NETHERLANDS - Hans van der Heijden heads the Rotterdam practice biq, together with Rick Wessels. Swimming against the stream of the neomodern and supermodern tendencies that have long predominated in the Netherlands, biq has secured a position for itself with an architecture that prioritizes the everyday and the ordinary.
Hans van der Heijden (b. The Hague, 1963) and Rick Wessels (b. Rotterdam, 1959) are the founders of biq. Van der Heijden, who is the practice's design director, graduated from Delft University of Technology in 1988. Before setting up biq in 1994, he worked for the Government Buildings Agency, Mecanoo and Roelf Steenhuis. In 2008 he published Architectuur in de kapotte stad (Architecture in the fractured city). Wessels, too, graduated from TU Delft in 1988. During his studies, he worked for the Bouwfonds (Municipal Building Fund) and the Rotterdam city council. Wessels is biq's managing director.

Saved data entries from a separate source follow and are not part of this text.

(** ** The world the program runs in *)

Inductive level := DEBUG | INFO | WARNING | ERROR.

(** A file object returned by [open(path, 'rb')]. *)
Record file_object := {
  fo_name : string;
  fo_data : list Byte.byte;
  fo_closed : bool
}.

(** The [src_data] argument of [upload_to_glacier]: [bytes], a [str] naming
    a file, or a value of another type. *)
Inductive src :=
| SBytes (b : list Byte.byte)
| SStr (s : string)
| SOther (type_name : string).

(** [boto3.client('glacier', ...).upload_archive(...)] with its arguments. *)
Record glacier_request := {
  g_access : string;
  g_secret : string;
  vaultName : string;
  archiveDescription : src;
  body : list Byte.byte
}.

(** [boto3.client('s3', ...).upload_file(Filename, Bucket, Key)]. *)
Record s3_request := {
  s3_access : string;
  s3_secret : string;
  Filename : string;
  Bucket : string;
  Key : string
}.

(** A call made to AWS, with what came back. *)
Inductive call :=
| GlacierCall (req : glacier_request) (out : result response)
| S3Call (req : s3_request) (out : result unit).

(** [argparse.Namespace] as [parse_args] fills it. *)
Record Namespace := {
  access_key : string;
  secret_key : string;
  vault_name : string;
  bucket_name : string;
  backup_dir : string;
  history_file : string;
  backup_ext : string;
  mode : string
}.

Record world := {
  root : gmap string node;           (* the entries of the root directory *)
  cwd : list string;                 (* the working directory, from the root *)
  handles : list file_object;        (* every file object opened so far *)
  records : list (level * string);   (* what [logging] has emitted *)
  remote : list call;                (* the calls made to AWS *)
  argv : Namespace                   (* the command line, defaults filled in *)
}.

Definition set_root (r : gmap string node) (w : world) : world :=
  {| root := r; cwd := cwd w; handles := handles w;
     records := records w; remote := remote w; argv := argv w |}.

Definition set_handles (hs : list file_object) (w : world) : world :=
  {| root := root w; cwd := cwd w; handles := hs;
     records := records w; remote := remote w; argv := argv w |}.

Definition add_records (rs : list (level * string)) (w : world) : world :=
  {| root := root w; cwd := cwd w; handles := handles w;
     records := records w ++ rs; remote := remote w; argv := argv w |}.

Definition add_call (c : call) (w : world) : world :=
  {| root := root w; cwd := cwd w; handles := handles w;
     records := records w; remote := remote w ++ [c]; argv := argv w |}.

(** What the program cannot decide: how AWS answers a call, and the order
    in which a [set] is iterated.  An answer may depend on everything that
    happened before, which the calls made so far stand for; it is the
    outcome of the whole [try] body, the construction of the client
    included. *)
Record environment := {
  upload_archive : list call -> glacier_request -> result response;
  upload_file : list call -> s3_request -> result unit;
  set_order : gset string -> list string;
  set_order_perm : forall X : gset string, set_order X ≡ₚ elements X
}.

(** The outcomes of a call that the program provides for: it returns, or
    the service reports an error ([ClientError]). *)
Definition service_outcome {A : Type} (r : result A) : Prop :=
  match r with
  | Ok _ => True
  | Raise (ClientError _) => True
  | Raise _ => False
  end.

(** ** State and exceptions *)

Definition M (A : Type) : Type := world -> result A * world.

#[global] Instance M_ret : MRet M := fun A a w => (Ok a, w).

#[global] Instance M_bind : MBind M := fun A B f m w =>
  match m w with
  | (Ok a, w') => f a w'
  | (Raise e, w') => (Raise e, w')
  end.

Definition raise {A : Type} (e : exn) : M A := fun w => (Raise e, w).

(** [try: body / except E as err: handler err], [catches] telling the
    exceptions of class [E]. *)
Definition try_except {A : Type} (body : M A) (catches : exn -> bool)
    (handler : exn -> M A) : M A := fun w =>
  match body w with
  | (Ok a, w') => (Ok a, w')
  | (Raise e, w') => if catches e then handler e w' else (Raise e, w')
  end.

(** [for x in xs: body x] *)
Fixpoint for_each {A : Type} (xs : list A) (body : A -> M unit) : M unit :=
  match xs with
  | [] => mret tt
  | x :: xs' => body x;; for_each xs' body
  end.

(** A loop that updates a local variable [acc]. *)
Fixpoint for_fold {A S : Type} (xs : list A) (acc : S) (body : S -> A -> M S) : M S :=
  match xs with
  | [] => mret acc
  | x :: xs' => acc' ← body acc x; for_fold xs' acc' body
  end.

Definition is_ClientError (e : exn) : bool :=
  match e with ClientError _ => true | _ => false end.

Definition is_FileNotFoundError (e : exn) : bool :=
  match e with FileNotFoundError _ => true | _ => false end.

Before the first question has been asked, Hans van der Heijden has already kicked off, expanding on an earlier conversation: 'I looked something up for you. I once had a long talk with Miroslav Šik, which was tremendously inspiring. He wrote something in one of his books that expresses precisely what we are about. It says: "The other analogue city was also built in the urban periphery, in the carpet of the industrial suburbs, in the vicinity of the modernist post-war architecture. The dull, unwelcoming city does not exist. Concrete is not inhuman, just one possible manifestation of architecture. I don't use derogatory concepts like kitsch and surrogate because they mock the city of the small suburbs, the allotment gardens and the mobile homes." And then comes the most important bit: "We grew up in these neighbourhoods and streets, informal characteristics have become one with our tears and loves and disappointments. This city has become our city, has in fact always been our city." I also see in this an update of something like traditionalism. It's not a question of style at all, it's simply a matter of showing consideration for what is already there.'
This set the tone for the ensuing conversation, which took place at the moment when biq was working on an invited competition for the Römerberg square in the historical centre of Frankfurt.